When my second oldest son (who is 17 months younger than his older brother) would exhibit aggressive behavior like this, I would immediately separate him from the scene and make it a BIIIIIG deal. I'm generally a pretty easy going mom, so when I would act very upset it really made an impact. I'd take him in his room and tell him, "Sweetie. I know that you are a wonderful boy who would never want to hurt your brother normally. So now that you are trying to hurt him, I know that something is wrong. What is it? What would make you act so horribly to him? ( I would demonize the behavior while taking pains not to demonize the boy) I'm here. Let me help you." Then he would be angry, crying, trying to hit me. I'd hold him in my lap, so he couldn't hurt me or run away until he started to calm down. Usually took a few minutes. then he would be sad instead of angry and willing to talk to me. I'd encourage him to verbalize his feelings...what is it that makes you do something that you know is wrong? were you feeling angry, jealous, mad? etc.

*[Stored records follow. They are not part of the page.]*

Lemma load_then_save_drops_description_example :
  exists (loaded saved : App) (fs' : filesystem),
    @on_load_snippet_into_editor demo_tk example_app (Some "ABA HMAC SHA256")
    = (loaded, Returned tt)
    /\ edit_name_entry loaded = "ABA HMAC SHA256"
    /\ edit_code loaded = default_code
    /\ on_save_snippet loaded example_fs = Returned (saved, fs')
    /\ get_snippet (snippet_manager saved) "ABA HMAC SHA256"
       = Returned (snippet_entry (strip default_code) EmptyString)
    /\ get_all_names (snippet_manager saved) = Returned ["ABA HMAC SHA256"].
Proof.
  apply (load_then_save_drops_description (T := demo_tk) example_app example_fs
           default_snippets
           [("code", PStr default_code);
            ("description", PStr "Original ABA HMAC-SHA256 Implementation")]
           "ABA HMAC SHA256" default_code); reflexivity.
Defined.

Lemma extracted_order_signs_as_default_example :
  let order := key_order_of_text (gen_keys (@try_extract_keys demo_json example_app)) in
  order = Some ["username"; "request_time"]
  /\ (dict_contains example_payload "__keys_order__" = false
      -> generate example_payload example_passcode None order
         = generate example_payload example_passcode None None).
Proof.
  apply (extracted_order_signs_as_default (J := demo_json) example_app example_payload
           example_passcode None); reflexivity.
Defined.

Lemma first_run_without_write_is_empty_example :
  new_manager "snippets.json" locked_fs
  = Returned ({| filepath := "snippets.json"; snippets := PDict [] |}, locked_fs).
Proof.
  apply (first_run_without_write_is_empty locked_fs "snippets.json"); reflexivity.
Defined.

Lemma on_generate_default_short_passcode_example :
  @on_generate demo_runtime demo_json (with_passcode example_app "tooshort")
  = ([], Returned (with_output (with_passcode example_app "tooshort")
                     (@error_text demo_runtime
                        (ValueError "PassCode must be at least 16 characters long.")))).
Proof.
  apply (on_generate_default_short_passcode (R := demo_runtime) (J := demo_json)
           (with_passcode example_app "tooshort") default_snippets
           [("code", PStr default_code);
            ("description", PStr "Original ABA HMAC-SHA256 Implementation")]
           example_payload [("generate", def_function default_generate)]);
    try reflexivity.
  cbn. lia.
Defined.

Lemma on_generate_code_not_text_example :
  @on_generate demo_runtime demo_json (with_manager example_app number_manager)
  = ([], Returned (with_output (with_manager example_app number_manager)
                     (@error_text demo_runtime
                        (TypeError "exec() arg 1 must be a string, bytes or code object")))).
Proof.
  apply (on_generate_code_not_text (R := demo_runtime) (J := demo_json)
           (with_manager example_app number_manager)
           [("ABA HMAC SHA256", PDict [("code", PInt 5)])]
           [("code", PInt 5)] (PInt 5) (PDict example_payload)); try reflexivity.
  intros text H. discriminate H.
Defined.

(** ** The Python model against the interpreter's own texts *)

Example arity_messages :
  too_many_positional legacy_generate 4
    = "generate() takes 3 positional arguments but 4 were given"
  /\ too_many_positional default_generate 5
     = "generate() takes from 2 to 4 positional arguments but 5 were given"
  /\ missing_positional default_generate 1
     = "generate() missing 1 required positional argument: 'passcode'"
  /\ missing_positional picky_generate 0
     = "generate() missing 3 required positional arguments: 'payload', 'passcode', and 'api_key'".
Proof. repeat split. Qed.

Example str_of_values :
  py_str (PList [PInt 1; PStr "a"; PNone; PBool true; PFloat "1.5"; PDict [("k", PList [])]])
    = "[1, 'a', None, True, 1.5, {'k': []}]"
  /\ py_str (PInt (-3)) = "-3"
  /\ py_str (PStr "as it is") = "as it is"
  /\ py_str (PList [PStr (String (ascii_of_nat 233) (String (ascii_of_nat 10) EmptyString))])
     = "['" ++ String (ascii_of_nat 233) EmptyString ++ backslash ++ "n']".
Proof. repeat split. Qed.

Example slices_of_a_short_text :
  py_slice (Some (-16)%Z) None "short" = "short"
  /\ py_slice None (Some (-16)%Z) "short" = EmptyString.
Proof. split; reflexivity. Qed.

(** ** The hash functions against published values *)

Example sha256_tables :
  List.length SHA256.round_constants = 64
  /\ nth 0 SHA256.round_constants 0%Z = 0x428a2f98%Z
  /\ nth 63 SHA256.round_constants 0%Z = 0xc67178f2%Z
  /\ List.length SHA256.initial_hash = 8
  /\ nth 0 SHA256.initial_hash 0%Z = 0x6a09e667%Z
  /\ nth 7 SHA256.initial_hash 0%Z = 0x5be0cd19%Z.
Proof. repeat split. Qed.

Example sha256_abc :
  hex (SHA256.digest (encode_utf8 "abc"))
  = "ba7816bf8f01cfea414140de5dae2223b00361a396177a9cb410ff61f20015ad".
Proof. vm_compute. reflexivity. Qed.

Example hmac_rfc4231_case2 :
  SHA256.hmac_hexdigest (encode_utf8 "Jefe") (encode_utf8 "what do ya want for nothing?")
  = "5bdcc146bf60754e6a042426089575c75a003f089d2739839dec58b964ec3843".
Proof. vm_compute. reflexivity. Qed.

Example default_code_sha256 :
  String.length default_code = 1035
  /\ hex (SHA256.digest (encode_utf8 default_code))
     = "0a597d375ad0096e18f217ae0c61b59b173efdc7eb93be1b39dfd35151879054".
Proof. split; vm_compute; reflexivity. Qed.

I know it sounds like a lot of work but for me I was able to do it because he was the younger brother. I don't know if you could modify so that you are in the same room to keep an eye on the twins but remove 4 yo from the situation.

the basics then to sum this all up:

1. immediately and with great drama respond to ANY violent behavior
2. make it abundantly clear that we NEVER hurt anyone let alone our brothers
3. if you can remove him from the situation, it seems to make more of an impact
4. don't allow him to run away from you or hit you
5. demonize (i wish i could think of a better word but you get the idea) the behavior BUT not the boy...so you show that you know he's a good loving boy but that something must be wrong for him to act so inappropriately
6. explain how, why, his brothers must feel that their big brother who they look up to and trust and would never hurt him feel when he hurts them
7. Hold him and give him an outpouring of love while he processes his anger
8. Give him words to describe the feelings
9. give him alternate behaviors to do when he feels like he wants to hit

I don't know if anything I'm saying sparks anything for you, but I hope at least something helps.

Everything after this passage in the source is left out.